The 107th meeting of the IMO Maritime Safety Committee (MSC 107) took place from 31 May to 9 June and was attended by Rhona Macdonald, Pascal Ollivier and Frans van Zoelen. On the agenda was a submission by IAPH highlighting the critical importance of cybersecurity as an inherent component of the Maritime Single Window (MSW). This paper also stressed the need for capacity-building and cooperation to implement a cyber secure MSW by the 1 January 2024 deadline. This was submitted alongside a proposal by Australia and others for a new output to revise the Guidelines on Maritime Cyber Risk Management to include the latest cybersecurity guidance and identify next steps to enhance maritime cybersecurity.
The Committee welcomed these papers with strong support from delegations for a separate output to emphasise the importance and urgency of this topic, and it was ultimately agreed to include a separate item on this on the provisional agenda for the next session. MSC also addressed safety requirements in relation to the energy transition and agreed on the establishment of a new output to carry out a comprehensive regulatory assessment to deliver a regulatory framework for the safe reduction of GHG emissions from ships which will support IMO in achieving its decarbonisation goal.
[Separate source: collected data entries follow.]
(* ===== verification/HttpSafety.v ===== *)
(** * Safety of [http_parser_execute]

    The loops around the switch, the leftover callbacks and the entry point:
    from the invariant of [HttpInvariant] to the statements about a whole call. *)

From stdpp Require Import options.
From S2P Require Import Prelude HttpTypes HttpExecute HttpLogic HttpInvariant.

Section Loops.
Context {D : Type} (settings : http_parser_settings D).

(** ** The loops *)

(** The bytes re-dispatched: never more than [rank + 1] times. *)
Lemma reexecute_preserved fuel ch (s : mstate D) :
  good 1 s -> m_p s <> [] -> (rank (p_state (m_parser s)) < fuel)%nat ->
  wp (reexecute_byte settings fuel ch) (fun _ => dispatched s)
    (fun x s' => x <> X_reexecute /\ exited s x s') s.
Proof.
  revert s. induction fuel as [|fuel IH]; intros s Hg Hp Hr; [lia|].
  destruct (m_p s) as [|c0 rest] eqn:Hps; [done|].
  pose proof (dispatch_preserved settings _ s ch c0 rest eq_refl Hps Hg) as Hd.
  unfold wp in Hd |- *. cbn [reexecute_byte].
  destruct (dispatch settings _ ch s) as [[] s'] eqn:E; try done.
  destruct Hd as (Hg' & Hp' & Hs' & Hr').
  specialize (IH s' Hg' Hp' ltac:(lia)). revert IH. unfold wp.
  destruct (reexecute_byte settings fuel ch s') as [[] s''];
    cbn; unfold dispatched; intuition eauto using suffix_trans.
Qed.

Lemma count_header_byte_good (s : mstate D) :
  good 0 s ->
  wp count_header_byte (fun _ s' => good 1 s' /\ m_p s' = m_p s)
    (fun x s' => x = X_error /\ exited s x s') s.
Proof.
  destruct s as [[ty fl st hs idx nr cl mj mn sc_ me er up] q m d].
  intros [[Hfl Hnr Hcl Hmj Hmn Hsc Hidx Hst] Hok Hm]. cbn in Hfl, Hnr, Hcl, Hmj, Hmn, Hsc, Hidx, Hok.
  unfold count_header_byte. apply wp_bind, wp_parser. reduce.
  assert (w32 (nr + 1) = nr + 1) as Hw by (apply wrap_small; consts; lia).
  destruct (PARSING_HEADER st) eqn:Hh.
  - apply wp_bind, wp_modify, wp_bind, wp_parser. reduce. rewrite Hw. split_if.
    + apply wp_error. by repeat split.
    + to_prop. apply wp_ret. split; [|done]. split; [|done|exact Hm].
      split; reduce; try done; [lia|].
      unfold state_inv in *; reduce. cbn [p_state] in Hst.
      destruct st; try done. cbn in Hst. destruct Hst as [-> ?]. done.
  - apply wp_ret. split; [|done]. split; [|done|exact Hm]. split; try done.
    unfold state_inv in *. by destruct st.
Qed.

(** A whole iteration, [p++] included. *)
Definition iterated (s s' : mstate D) : Prop :=
  good 0 s' /\ m_p s' `suffix_of` m_p s /\ (length (m_p s') < length (m_p s))%nat.

Lemma marks_ok_suffix st q q' m : q' `suffix_of` q -> marks_ok st q m -> marks_ok st q' m.
Proof.
  intros Hs. unfold marks_ok, mark_ok.
  repeat case_match; intuition eauto using suffix_trans.
Qed.

Lemma advance_good (s s' : mstate D) :
  good 0 s' -> m_p s' <> [] -> m_p s' `suffix_of` m_p s ->
  iterated s (mk_mstate (m_parser s') (tail (m_p s')) (m_marks s') (m_data s')).
Proof.
  intros [Hi He Hm] Hn Hs. pose proof (suffix_length _ _ Hs).
  split_and!; cbn.
  - split; [done..|]. cbn. eapply marks_ok_suffix; [apply suffix_tail|done].
  - by apply suffix_tail_of.
  - destruct (m_p s'); [done|]. cbn in *. lia.
Qed.

Lemma loop_body_preserved ch (s : mstate D) :
  good 0 s -> m_p s <> [] ->
  wp (loop_body settings ch) (fun _ => iterated s)
    (fun x s' => x <> X_reexecute /\ exited s x s') s.
Proof.
  intros Hg Hp. unfold loop_body.
  apply wp_bind. eapply wp_mono; [| |by apply count_header_byte_good].
  2:{ by intros x s' [-> ?]. }
  intros _ s1 [Hg1 Hp1]. apply wp_bind.
  eapply wp_mono; [| |apply reexecute_preserved; [done|congruence|]].
  - intros _ s2 (Hg2 & Hn2 & Hs2). rewrite Hp1 in Hs2.
    apply wp_bind, wp_p, wp_set_p. by apply advance_good.
  - intros x s2. unfold exited. rewrite Hp1. destruct x; intuition congruence.
  - unfold reexecute_fuel. destruct (p_state (m_parser s1)); cbn; lia.
Qed.
Lemma for_loop_preserved fuel (s : mstate D) :
  good 0 s -> (length (m_p s) <= fuel)%nat ->
  wp (for_loop settings fuel) (fun _ s' => good 0 s' /\ m_p s' = [])
    (fun x s' => x <> X_reexecute /\ exited s x s') s.
Proof.
  revert s. induction fuel as [|fuel IH]; intros s Hg Hf;
    destruct (m_p s) as [|ch rest] eqn:E; cbn in Hf; try lia;
    unfold wp; cbn [for_loop]; rewrite E; try done.
  pose proof (loop_body_preserved ch s Hg ltac:(congruence)) as Hb.
  change (wp (bind (loop_body settings ch) (fun _ => for_loop settings fuel))
            (fun _ s' => good 0 s' /\ m_p s' = [])
            (fun x s' => x <> X_reexecute /\ exited s x s') s).
  apply wp_bind. eapply wp_mono; [| |exact Hb]; [|done].
  intros _ s1 (Hg1 & Hs1 & Hl1). rewrite E in Hl1. cbn in Hl1.
  eapply wp_mono; [| |apply IH; [done|lia]]; [done|].
  intros x s2 [Hx He]. split; [done|]. revert He. unfold exited.
  destruct x; intuition eauto using suffix_trans.
Qed.

(** ** The leftover callbacks *)

Lemma flush_marks_preserved (s : mstate D) :
  good 0 s ->
  wp (flush_marks settings)
    (fun _ s' => m_parser s' = m_parser s)
    (fun x s' => x = X_return (m_p s) /\ parser_inv (m_parser s')
                 /\ p_http_errno (m_parser s') <> HPE_OK) s.
Proof.
  intros [Hi Hok Hm]. destruct s as [p q [hf hv u bd ss] d]. cbn in *.
  assert (forall e, p_http_errno (set_http_errno e p) = e) as He by done.
  assert (forall e, parser_inv (set_http_errno e p)) as Hpi.
  { intros e ?. destruct Hi as [????????]. by split. }
  assert ((is_set hf + is_set hv + is_set u + is_set bd + is_set ss <=? 1) = true) as Hc.
  { destruct Hm as (H1 & H2 & H3 & H4 & H5). cbn in *.
    destruct hf, hv, u, bd, ss; try done; exfalso; destruct (p_state p); cbn in *; tauto || intuition discriminate. }
  unfold flush_marks. apply wp_bind. unfold wp at 1.
  cbn [m_marks header_field_mark header_value_mark url_mark body_mark status_mark].
  rewrite Hc. cbn [assert ret].
  unfold CALLBACK_DATA_NOADVANCE.
  repeat (wp_step; cbn [m_p m_parser]); auto.
Qed.

(** ** The entry point *)

Lemma start_marks_ok st data : marks_ok st data (start_marks st data).
Proof. unfold marks_ok, start_marks, mark_ok. by destruct st. Qed.

Lemma run_safe p (d : D) data :
  inv_at 0 p -> p_http_errno p = HPE_OK ->
  exists q p' d',
    run settings (mk_mstate p data (start_marks (p_state p) data) d) = Some (q, p', d')
    /\ parser_inv p' /\ q `suffix_of` data
    /\ (q = [] \/ p_http_errno p' <> HPE_OK \/ p_upgrade p' = true).
Proof.
  intros Hi Hok. set (s := mk_mstate p data _ d).
  assert (good 0 s) as Hg by (split; [done..|apply start_marks_ok]).
  pose proof (for_loop_preserved (length data) s Hg (le_n _)) as Hl.
  unfold run, bind, wp in *. change (m_p s) with data.
  destruct (for_loop settings (length data) s) as [[] s1]; try (by destruct Hl); try (by destruct Hl as [? []]).
  - destruct Hl as [Hg1 Hp1]. pose proof (flush_marks_preserved s1 Hg1) as Hf.
    unfold wp in Hf. destruct (flush_marks settings s1) as [[] s2]; try (destruct Hf as [Hf _]; discriminate Hf).
    + eexists _, _, _. split_and!; [done| |apply suffix_nil|by left].
      rewrite Hf. intros ?. apply Hg1.
    + destruct Hf as ([= ->] & Hpi & He).
      eexists _, _, _. split_and!; [done..|rewrite Hp1; apply suffix_nil|by right; left].
  - destruct Hl as (_ & Hr%syntax_error_final & Hs). eexists _, _, _. split_and!; [done| |done|].
    + unfold error_errno. split_if; [done|]. intros Hr'. congruence.
    + right; left. unfold error_errno. split_if; [done|].
      by apply enum_eqb_neq.
  - destruct Hl as (_ & Hpi & Hs & Hu). eexists _, _, _. split_and!; [done..|].
    right. destruct (decide (p_http_errno (m_parser s1) = HPE_OK)); auto.
Qed.
End Loops.

Lemma init_inv t : parser_inv (http_parser_init t).
Proof. intros _. by destruct t; split; cbn. Qed.


Section Execute.
Context {D : Type} (settings : http_parser_settings D).

Lemma execute_eof_safe p (d : D) :
  inv_at 0 p -> p_http_errno p = HPE_OK ->
  exists n p' d', execute_eof settings p d = Some (n, p', d') /\ parser_inv p'
    /\ (n = 0%nat \/ n = 1%nat /\ p_http_errno p' = HPE_INVALID_EOF_STATE).
Proof.
  intros Hi Hok. unfold execute_eof.
  destruct (p_state p) eqn:Hst;
    try (eexists _, _, _; split_and!; [done|by intros ?|by auto]; fail).
  pose proof (wp_CALLBACK_NOTIFY_ settings FOR_message_complete []
    (fun _ s => parser_inv (m_parser s)) (fun x s => (exists q, x = X_return q) /\ parser_inv (m_parser s))
    (mk_mstate p [] no_marks d) Hok) as Hw.
  unfold wp in Hw. change (CALLBACK_NOTIFY_NOADVANCE settings FOR_message_complete
    (mk_mstate p [] no_marks d)) with (CALLBACK_NOTIFY_ settings FOR_message_complete []
    (mk_mstate p [] no_marks d)).
  assert (forall e, parser_inv (set_http_errno e p)) as Hpi.
  { intros e ?. destruct Hi as [????????]. by split. }
  specialize (Hw ltac:(intros; by intros ?) ltac:(intros; cbn; eauto)).
  destruct (CALLBACK_NOTIFY_ _ _ _ _) as [[] s]; try (by destruct Hw as [[? [=]] ?]);
    eexists _, _, _; split_and!; try done; try (by destruct Hw); by left.
Qed.

(** A call from a state that satisfies the invariant is defined, keeps the
    invariant, and consumes the whole buffer unless it stopped on an error, a
    pause or an upgrade. *)
Lemma execute_defined p (d : D) data :
  parser_inv p ->
  exists n p' d', http_parser_execute settings p d data = Some (n, p', d') /\ parser_inv p'
    /\ (n <= Nat.max 1 (length data))%nat
    /\ (n = length data \/ p_http_errno p' <> HPE_OK \/ p_upgrade p' = true).
Proof.
  intros Hi. unfold http_parser_execute.
  destruct (p_http_errno p =e HPE_OK) eqn:He; cbn [negb]; cycle 1.
  { apply enum_eqb_neq in He. eexists _, _, _. split_and!; [done..|lia|by right; left]. }
  apply enum_eqb_eq in He. specialize (Hi ltac:(by rewrite He)).
  destruct data as [|c data].
  - destruct (execute_eof_safe p d Hi He) as (n & p' & d' & -> & Hp & Hn).
    eexists _, _, _. split_and!; [done..| |].
    + cbn. lia.
    + destruct Hn as [->|[_ Hn]]; [by left|]. right; left. by rewrite Hn.
  - destruct (run_safe settings p d (c :: data) Hi He) as (q & p' & d' & -> & Hp & Hs & Hc).
    eexists _, _, _. split_and!; [done..|lia|].
    destruct Hc as [->|]; [left; cbn; lia|by right].
Qed.

Lemma pause_inv p paused p' :
  parser_inv p -> http_parser_pause p paused = Some p' -> parser_inv p'.
Proof.
  unfold http_parser_pause. intros Hi H Hr.
  destruct (p_http_errno p) eqn:E; simplify_eq;
    (destruct Hi as [????????]; [by rewrite E|]; by split).
Qed.

(** ** Any history of calls *)

(** The parsers a client can hold: initialised, then used through
    [http_parser_execute] and [http_parser_pause] only. *)
Inductive reachable : http_parser -> D -> Prop :=
| reach_init t d : reachable (http_parser_init t) d
| reach_execute p d data n p' d' :
    reachable p d -> http_parser_execute settings p d data = Some (n, p', d') ->
    reachable p' d'
| reach_pause p d paused p' :
    reachable p d -> http_parser_pause p paused = Some p' -> reachable p' d.

Lemma reachable_inv p d : reachable p d -> parser_inv p.
Proof.
  induction 1 as [t d|p d data n p' d' _ IH He|p d paused p' _ IH Hp].
  - apply init_inv.
  - destruct (execute_defined p d data IH) as (? & ? & ? & E & ? & _).
    rewrite He in E. by simplify_eq.
  - by eapply pause_inv.
Qed.

(** C6: on every parser a client can reach, with any callbacks and any input,
    [http_parser_execute] returns: no assertion of the function fails, no
    method or keyword string is read out of bounds, a byte is dispatched at
    most [reexecute_fuel] times and the loop ends.  The result is at most the
    length of the buffer (or 1 for the end-of-input call). *)
Theorem execute_returns p d data :
  reachable p d ->
  exists n p' d', http_parser_execute settings p d data = Some (n, p', d')
    /\ (n <= Nat.max 1 (length data))%nat.
Proof.
  intros Hr. destruct (execute_defined p d data (reachable_inv p d Hr))
    as (n & p' & d' & He & _ & Hn & _). by exists n, p', d'.
Qed.

(** A call that leaves the parser without error and without an upgrade
    has consumed the whole buffer, so comparing the result with the number of
    bytes received (as the connection handlers do) detects every failure. *)
Theorem execute_consumes_all p d data n p' d' :
  reachable p d -> http_parser_execute settings p d data = Some (n, p', d') ->
  p_http_errno p' = HPE_OK -> p_upgrade p' = false -> n = length data.
Proof.
  intros Hr He Hok Hup. destruct (execute_defined p d data (reachable_inv p d Hr))
    as (? & ? & ? & He' & _ & _ & Hc). rewrite He in He'. simplify_eq.
  destruct Hc as [?|[?|?]]; congruence.
Qed.

(** C37: the struct's fields never overflow their widths: as long as the
    parser can still run, the header bytes counted stay within
    [HTTP_MAX_HEADER_SIZE], version and status numbers within 999, and a body
    is only read with a length that is neither 0 nor the "no length" sentinel. *)
Theorem reachable_bounds p d :
  reachable p d -> resumable (p_http_errno p) = true ->
  0 <= p_nread p <= HTTP_MAX_HEADER_SIZE
  /\ 0 <= p_http_major p <= 999 /\ 0 <= p_http_minor p <= 999
  /\ 0 <= p_status_code p <= 999 /\ 0 <= p_flags p < 64
  /\ (p_state p = s_body_identity \/ p_state p = s_chunk_data ->
      0 < p_content_length p < ULLONG_MAX).
Proof.
  intros Hr He. destruct (reachable_inv p d Hr He) as [????????].
  split_and!; try lia. unfold state_inv in *. intros [E|E]; rewrite E in *; tauto.
Qed.

End Execute.

(** ** Witnesses *)

Definition null_settings : http_parser_settings unit :=
  mk_settings None None None None None None None None.

Definition get_head : bytes := b "GET /x HTTP/1.1".

Lemma execute_returns_witness :
  exists n p' d', http_parser_execute null_settings (http_parser_init HTTP_REQUEST) tt get_head
      = Some (n, p', d') /\ (n <= Nat.max 1 (length get_head))%nat.
Proof. apply (execute_returns null_settings). constructor. Defined.

Lemma execute_consumes_all_witness : 15%nat = length get_head.
Proof.
  eapply (execute_consumes_all null_settings (http_parser_init HTTP_REQUEST) tt get_head);
    [constructor|vm_compute; reflexivity..].
Defined.

Lemma reachable_bounds_witness :
  0 <= p_nread (http_parser_init HTTP_BOTH) <= HTTP_MAX_HEADER_SIZE.
Proof.
  apply (reachable_bounds null_settings (http_parser_init HTTP_BOTH) tt);
    [constructor|reflexivity].
Defined.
Finally, discussions on the development of a goal-based instrument for maritime autonomous surface ships (MASS) highlighted the need to address the common issues and gaps identified from the regulatory scoping exercises, including, the sharing of information as part of the obligation to communicate with port states and port authorities. It was agreed that this matter will be addressed in the relative correspondence and working groups, and at a planned seminar on the implications, challenges and opportunities of MASS operations for ports and public authorities. A full report on the outcomes of MSC 107 has been distributed among members of the IAPH Risk and Resilience and Legal Committees.